Paul Gauguin, 1892 |
Cuenta Bartolomé de las Casas en su, por fortuna, brevísima relación, que los españoles: Entraban en los pueblos, ni dejaban niños ni viejos, ni mujeres preñadas ni paridas que no desbarrigaban y hacían pedazos, como si dieran en unos corderos metidos en sus apriscos. Hacían apuestas sobre quién de una cuchillada abría el hombre por medio, o le cortaba la cabeza de un piquete, o le descubría las entrañas. Tomaban las criaturas de las tetas de las madres por las piernas, y daban de cabeza con ellas en las peñas.
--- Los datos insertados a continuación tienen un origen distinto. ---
(** [find_next_zero_bit] finds the first clear bit from [offset] on, or returns [size]. *)
Theorem find_next_zero_bit_first (addr : list Z) (size offset : Z) :
  Forall (is_u 64) addr -> 0 <= offset < size -> size <= 64 * Z.of_nat (length addr) ->
  exists r, find_next_zero_bit addr size offset = Ok r /\ first_bit (compl <$> addr) size offset r.
Proof.
  intros Hw Ho HN. unfold find_next_zero_bit. rewrite ldiff_63. unfold BIT_WORD, BITS_PER_LONG. destruct (Z.leb_spec size offset); [lia|].
  pose proof (Z.div_mod offset 64 ltac:(lia)) as Hdm. pose proof (Z.mod_pos_bound offset 64 ltac:(lia)) as Hm.
  set (p := offset / 64) in *. assert (0 <= p) as Hp by (apply Z.div_pos; lia).
  assert (Forall (is_u 64) (compl <$> addr)) as Hcw by (apply Forall_fmap; revert Hw; apply Forall_impl; intros w; apply compl_u).
  assert (size <= 64 * Z.of_nat (length (compl <$> addr))) as HcN by (by rewrite length_fmap).
  destruct (Z.eqb_spec (offset mod 64) 0) as [Hz|Hnz]; cbn [negb].
  { rewrite find_zero_word_compl by (done || lia). apply find_word_first; done || lia || (intros i Hi; lia). }
  destruct (load_bits addr size Hw HN p Hp ltac:(lia)) as (w & E & Hu & Hb). rewrite E. cbn [res_bind].
  set (t := Z.lor w _). assert (is_u 64 t) as Ht.
  { apply is_u_lor; [lia|done|]. apply is_u_testbit; [lia|]. unfold ULONG_MAX. split; [by apply Z.shiftr_nonneg|].
    intros i Hi. by rewrite Z.shiftr_spec, Z.ones_spec_high by lia. }
  rewrite compl_0. fold (compl t). destruct (masked_word_first (compl <$> addr) size offset p (compl t)
    (find_zero_word (S (Z.to_nat (size - 64 * p))) addr (p + 1) (size - 64 * p - 64) (64 * p + 64))) as (r & Hr & Hfb);
    [done|lia|by apply compl_u| | |].
  - intros j Hj. rewrite compl_bit, bit_compl, Hb by lia. unfold t, ULONG_MAX. rewrite Z.lor_spec, Z.shiftr_spec, negb_orb by lia. f_equal.
    destruct (Z.leb_spec (offset mod 64) j); [by rewrite Z.ones_spec_high by lia|by rewrite Z.ones_spec_low by lia].
  - intros Hc Hr. rewrite find_zero_word_compl by (done || lia).
    replace (size - 64 * p - 64) with (size - 64 * (p + 1)) by lia. replace (64 * p + 64) with (64 * (p + 1)) by lia.
    apply find_word_first; done || lia.
  - exists r. split; [|done]. rewrite <- Hr. destruct (Z.ltb_spec (size - 64 * p) 64); [|done]. by rewrite found_first_compl by (done || lia).
Qed.
End BitopsProps.

Module Mux.
Import Bitops.

Definition MAX_MUX : Z := 4.
Definition MUX_BUFFER_SIZE : Z := 32.
Definition MUX_BUFFER_MASK : Z := MUX_BUFFER_SIZE - 1.
(** Ctrl-a, the value of the variable unless [-echr] changes it. *)
Definition term_escape_char : Z := 0x01.

(** Effects outside the multiplexer. *)
Inductive host_call := Quit | CommitAll.

Record MuxChardev := mkMux {
  mux_bitset : Z;
  focus : Z;
  term_got_escape : bool;
  buffer : list (list Z);
  prod : list Z;
  cons : list Z;
  timestamps : bool;
  linestart : bool;
  timestamps_start : Z;
  chr_be : option Z;             (* [chr->be], the tag of the back end *)
  chr_out : list Z;              (* bytes written to [d->chr] *)
  host_calls : list host_call;
}.
#[global] Instance eta_MuxChardev : Eta MuxChardev := fun d =>
  mkMux (mux_bitset d) (focus d) (term_got_escape d) (buffer d) (prod d) (cons d) (timestamps d)
    (linestart d) (timestamps_start d) (chr_be d) (chr_out d) (host_calls d).

(** The bytes of a string literal. *)
Definition char_of (c : Ascii.ascii) : Z := Z.of_nat (Ascii.nat_of_ascii c).
Definition text (s : string) : list Z := char_of <$> String.list_ascii_of_string s.

(** ** Output *)

(** ["%0<w>d"] of a non-negative number. *)
Fixpoint digits (fuel : nat) (n : Z) : list Z :=
  match fuel with
  | O => []
  | S k => if n <? 10 then [48 + n] else digits k (n / 10) ++ [48 + n mod 10]
  end.
Definition print_padded (w : nat) (n : Z) : list Z :=
  let ds := digits 20 n in replicate (w - length ds) 48 ++ ds.

(** The time stamp of [mux_chr_write], at [ti] milliseconds. *)
Definition timestamp (ti : Z) : list Z :=
  let secs := ti / 1000 in
  [91] ++ print_padded 2 (secs / 3600) ++ [58] ++ print_padded 2 ((secs / 60) mod 60) ++ [58]
    ++ print_padded 2 (secs mod 60) ++ [46] ++ print_padded 3 (ti mod 1000) ++ [93; 32].

Section write.
(** [qemu_clock_get_ms(QEMU_CLOCK_REALTIME)], constant over one call. *)
Variable now : Z.

Definition mux_chr_write_byte (d : MuxChardev) (b : Z) : MuxChardev :=
  let d :=
    if linestart d then
      let d := if timestamps_start d =? -1 then d <| timestamps_start := now |> else d in
      d <| chr_out := chr_out d ++ timestamp (now - timestamps_start d) |> <| linestart := false |>
    else d in
  let d := d <| chr_out := chr_out d ++ [b] |> in
  if b =? 10 then d <| linestart := true |> else d.

Definition mux_chr_write (d : MuxChardev) (buf : list Z) : MuxChardev :=
  if negb (timestamps d) then d <| chr_out := chr_out d ++ buf |>
  else fold_left mux_chr_write_byte buf d.

Definition mux_help : list (list Z) :=
  (fun s => text s ++ [10; 13]) <$>
  ["% h    print this help"; "% x    exit emulator";
   "% s    save disk data back to file (if -snapshot)"; "% t    toggle console timestamps";
   "% b    send break (magic sysrq)"; "% c    switch between console and monitor";
   "% %  sends %"]%string.

Definition mux_print_help (d : MuxChardev) : MuxChardev :=
  let ebuf :=
    if (0 <? term_escape_char) && (term_escape_char <? 26)
    then text "C-" ++ [term_escape_char - 1 + 97] else text "Escape-Char" in
  let d := mux_chr_write d [10; 13] in
  fold_left (fun d line =>
    fold_left (fun d c => mux_chr_write d (if c =? 37 then ebuf else [c])) line d)
  mux_help d.
End write.

(** ** Input *)

Section input.
Context {F : Type} `{Frontend F}.
Variable now : Z.

(** [d->backends]: the front ends by tag. *)
Abbreviation store_of := (list (option F)).

Definition mux_chr_send_event (fes : store_of) (mux_nr : Z) (event : QEMUChrEvent) : res store_of :=
  let! be := load fes mux_nr in
  match be with
  | Some f => store fes mux_nr (Some (chr_event f event))
  | None => Ok fes
  end.

Definition mux_chr_be_event (d : MuxChardev) (fes : store_of) (event : QEMUChrEvent) : res store_of :=
  if negb (focus d =? -1) then mux_chr_send_event fes (focus d) event else Ok fes.

Definition mux_set_focus (d : MuxChardev) (fes : store_of) (focus' : Z)
    : res (MuxChardev * store_of) :=
  do! assert (has (mux_bitset d) (Z.shiftl 1 focus')) in
  let! fes :=
    (if negb (focus d =? -1) then mux_chr_send_event fes (focus d) CHR_EVENT_MUX_OUT else Ok fes) in
  let! be := load fes focus' in
  let d := d <| focus := focus' |> <| chr_be := (match be with Some _ => Some focus' | None => None end) |> in
  let! fes := mux_chr_send_event fes (focus d) CHR_EVENT_MUX_IN in
  Ok (d, fes).
(* ===== verification/Clock.v ===== *)
(** * The clock tree

    [hw/core/clock.c] and the macros of [include/hw/clock.h].  Clocks are
    heap objects that point to their source and list their children, so the
    model keeps a heap of them.  A callback is a function of the device that
    registered it; the model records which callbacks run, in which order.
    [clock_propagate_period] is recursive over the tree and takes fuel: the
    height of the tree is enough. *)

From S2P Require Import Prelude.

Module Clock.

Definition CLOCK_PERIOD_1SEC : Z := 1000000000 * 2 ^ 32.
Definition CLOCK_PERIOD_FROM_NS (ns : Z) : Z := u64 (ns * (CLOCK_PERIOD_1SEC / 1000000000)).
Definition CLOCK_PERIOD_FROM_HZ (hz : Z) : Z := if negb (hz =? 0) then CLOCK_PERIOD_1SEC / hz else 0.
Definition CLOCK_PERIOD_TO_HZ (per : Z) : Z := if negb (per =? 0) then CLOCK_PERIOD_1SEC / per else 0.

(** [muldiv64]: the product is 96 bits wide, the quotient is cut to 64. *)
Definition muldiv64 (a b c : Z) : Z := u64 (a * b / c).

Inductive ClockEvent := ClockUpdate | ClockPreUpdate.
Definition event_bit (e : ClockEvent) : Z := match e with ClockUpdate => 1 | ClockPreUpdate => 2 end.

Record Clock := mkClock {
  period : Z;
  callback : bool;
  callback_events : Z;
  multiplier : Z;
  divider : Z;
  source : option Z;
  children : list Z;
}.
#[global] Instance eta_Clock : Eta Clock := fun s =>
  mkClock (period s) (callback s) (callback_events s) (multiplier s) (divider s) (source s) (children s).
(** [clock_initfn]: the object is zeroed first. *)
Definition clock_initfn : Clock := mkClock 0 false 0 1 1 None [].
#[global] Instance clock_inhabited : Inhabited Clock := populate clock_initfn.

(** The clocks, and the callbacks that have run. *)
Record tree := mkTree { clocks : gmap Z Clock; calls : list (Z * ClockEvent) }.
#[global] Instance eta_tree : Eta tree := fun s => mkTree (clocks s) (calls s).
Definition get (t : tree) (clk : Z) : Clock := clocks t !!! clk.
Definition put (t : tree) (clk : Z) (c : Clock) : tree := t <| clocks := <[clk := c]> (clocks t) |>.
Una raza de dioses vendrá de
más allá del mar, habían profetizado las antiguas escrituras:
ahora la palabra se ha hecho sangre.
En un claro de la selva el
escribano apela al nuevo rey al que a partir de entonces todos deben
obedecer; y el sacerdote invoca al nuevo dios en el que a partir de
entonces todos deben creer.
Pero mientras el escribano y el
sacerdote arengaban a la multitud en un idioma que no entendía,
algunos hombres blancos, que no atendían a tan elevadas razones, se
dejaban llevar por sensuales ensoñaciones placenteras.
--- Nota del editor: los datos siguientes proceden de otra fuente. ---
(* ===== verification/Syscfg.v ===== *)
(** * The system configuration block

    [hw/misc/nxps32k358_syscfg.c]: five registers behind a 0x400-byte window,
    three of them with a mask of writable bits. *)

From S2P Require Import Prelude.

Module Syscfg.

Definition SYSCFG_CFGR1 : Z := 0x00.
Definition SYSCFG_MEMRMP : Z := 0x04.
Definition SYSCFG_SCSR : Z := 0x08.
Definition SYSCFG_CFGR2 : Z := 0x0C.
Definition SYSCFG_SKR : Z := 0x10.

Definition ACTIVABLE_BITS_MEMRP : Z := 0x000000FF.
Definition ACTIVABLE_BITS_CFGR1 : Z := 0x0000FFFF.
Definition ACTIVABLE_BITS_SKR : Z := 0x000000FF.

Record NXPS32K358SYSCFGState := mkSyscfg { memrmp : Z; cfgr1 : Z; scsr : Z; cfgr2 : Z; skr : Z }.
#[global] Instance eta_SYSCFGState : Eta NXPS32K358SYSCFGState := fun s =>
  mkSyscfg (memrmp s) (cfgr1 s) (scsr s) (cfgr2 s) (skr s).

Definition nxps32k358_syscfg_hold_reset (s : NXPS32K358SYSCFGState) : NXPS32K358SYSCFGState :=
  s <| memrmp := 0 |> <| cfgr1 := 0x7C000001 |> <| scsr := 0 |> <| cfgr2 := 0 |> <| skr := 0 |>.

Definition nxps32k358_syscfg_read (s : NXPS32K358SYSCFGState) (addr : Z) : Z :=
  if addr =? SYSCFG_MEMRMP then memrmp s
  else if addr =? SYSCFG_CFGR1 then cfgr1 s
  else if addr =? SYSCFG_SCSR then scsr s
  else if addr =? SYSCFG_CFGR2 then cfgr2 s
  else if addr =? SYSCFG_SKR then skr s
  else 0.

(** The 64-bit value is cut to the width of the register. *)
Definition nxps32k358_syscfg_write (s : NXPS32K358SYSCFGState) (addr value : Z) : NXPS32K358SYSCFGState :=
  if addr =? SYSCFG_MEMRMP then s <| memrmp := u32 (Z.land value ACTIVABLE_BITS_MEMRP) |>
  else if addr =? SYSCFG_CFGR1 then s <| cfgr1 := u32 (Z.land value ACTIVABLE_BITS_CFGR1) |>
  else if addr =? SYSCFG_SCSR then s <| scsr := u32 value |>
  else if addr =? SYSCFG_CFGR2 then s <| cfgr2 := u32 value |>
  else if addr =? SYSCFG_SKR then s <| skr := u32 (Z.land value ACTIVABLE_BITS_SKR) |>
  else s.

(** [connected]: [clock_has_source(s->clk)]. *)
Definition nxps32k358_syscfg_realize (connected : bool) (s : NXPS32K358SYSCFGState)
    : unit + NXPS32K358SYSCFGState :=
  if negb connected then inl tt else inr s.

(** The bits a write can set, per register. *)
Definition writable (addr : Z) : Z :=
  if addr =? SYSCFG_MEMRMP then ACTIVABLE_BITS_MEMRP
  else if addr =? SYSCFG_CFGR1 then ACTIVABLE_BITS_CFGR1
  else if addr =? SYSCFG_SKR then ACTIVABLE_BITS_SKR
  else if (addr =? SYSCFG_SCSR) || (addr =? SYSCFG_CFGR2) then Z.ones 32
  else 0.

(** A write to the configuration block changes the register at that offset
    to the writable bits of the value and no other register; a write to any
    other offset is ignored, and reads there give zero. *)
Theorem syscfg_write_read (s : NXPS32K358SYSCFGState) (addr value addr' : Z) :
  nxps32k358_syscfg_read (nxps32k358_syscfg_write s addr value) addr' =
    if addr' =? addr then Z.land value (writable addr) else nxps32k358_syscfg_read s addr'.
Proof.
  assert (M : forall m, m = 0xFF \/ m = 0xFFFF -> u32 (Z.land value m) = Z.land value m).
  { intros m Hm. apply u_small. unfold is_u. assert (E : exists k, 0 <= k <= 16 /\ m = Z.ones k).
    { destruct Hm as [->| ->]; [by exists 8|by exists 16]. }
    destruct E as (k & Hk & ->). rewrite Z.land_ones by lia.
    pose proof (Z.mod_pos_bound value (2 ^ k) ltac:(lia)).
    assert (2 ^ k <= 2 ^ 16) by (apply Z.pow_le_mono_r; lia). lia. }
  assert (L : u32 value = Z.land value (Z.ones 32)) by (by rewrite Z.land_ones by lia).
  unfold nxps32k358_syscfg_read, nxps32k358_syscfg_write, writable.
  unfold ACTIVABLE_BITS_MEMRP, ACTIVABLE_BITS_CFGR1, ACTIVABLE_BITS_SKR,
    SYSCFG_CFGR1, SYSCFG_MEMRMP, SYSCFG_SCSR, SYSCFG_CFGR2, SYSCFG_SKR.
  destruct (decide (addr = 4 \/ addr = 0 \/ addr = 8 \/ addr = 12 \/ addr = 16)) as [Hin|Hout].
  - destruct Hin as [->|[->|[->|[->| ->]]]]; cbn [Z.eqb Pos.eqb orb]; rsimpl; rewrite ?M by auto;
      rewrite ?L; repeat case_match; try done; lia.
  - destruct (Z.eqb_spec addr 4), (Z.eqb_spec addr 0), (Z.eqb_spec addr 8), (Z.eqb_spec addr 12),
      (Z.eqb_spec addr 16); try (exfalso; lia). cbn [orb]. rewrite Z.land_0_r.
    repeat case_match; try done; lia.
Qed.

(** Reset gives [CFGR1] bits 26 to 30, which no write can give it. *)
Theorem syscfg_reset_unwritable (s s' : NXPS32K358SYSCFGState) (value : Z) :
  Z.land (cfgr1 (nxps32k358_syscfg_hold_reset s)) (Z.lnot (writable SYSCFG_CFGR1)) = 0x7C000000 /\
  cfgr1 (nxps32k358_syscfg_write s' SYSCFG_CFGR1 value) <> cfgr1 (nxps32k358_syscfg_hold_reset s).
Proof.
  split; [done|]. unfold nxps32k358_syscfg_write, nxps32k358_syscfg_hold_reset. simpl. rsimpl.
  unfold ACTIVABLE_BITS_CFGR1. change 0xFFFF with (Z.ones 16). rewrite Z.land_ones by lia. unfold u32, u.
  pose proof (Z.mod_pos_bound value (2 ^ 16) ltac:(lia)). rewrite Z.mod_small by lia. lia.
Qed.
End Syscfg.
Era el caso que las mujeres
indias, como Eva en el paraíso, se tapaban apenas con unas hojas de
palma, dejando impúdicamente al descubierto sus pechos y otros encantos. De modo que los soldados, carne de horca en el
viejo mundo, despojos de las galeras del rey, lacayos de los grandes
señores y ministros de la iglesia, las desnudaban con miradas de deseo.
Ellas, que a pesar de la
desnudez y la naturaleza paradisiaca, no habían conocido jamás el
jardín del Edén y sí las humillaciones perpetradas por sus
caciques y señores naturales, que también los había allá, como no
podía ser menos, entendían y temían las miradas hambrientas de los hombres
blancos.
Ellas entendían que
los hombres blancos no eran dioses. Y que el hecho de ser solo hombres
no les hacía, sin embargo, menos peligrosos.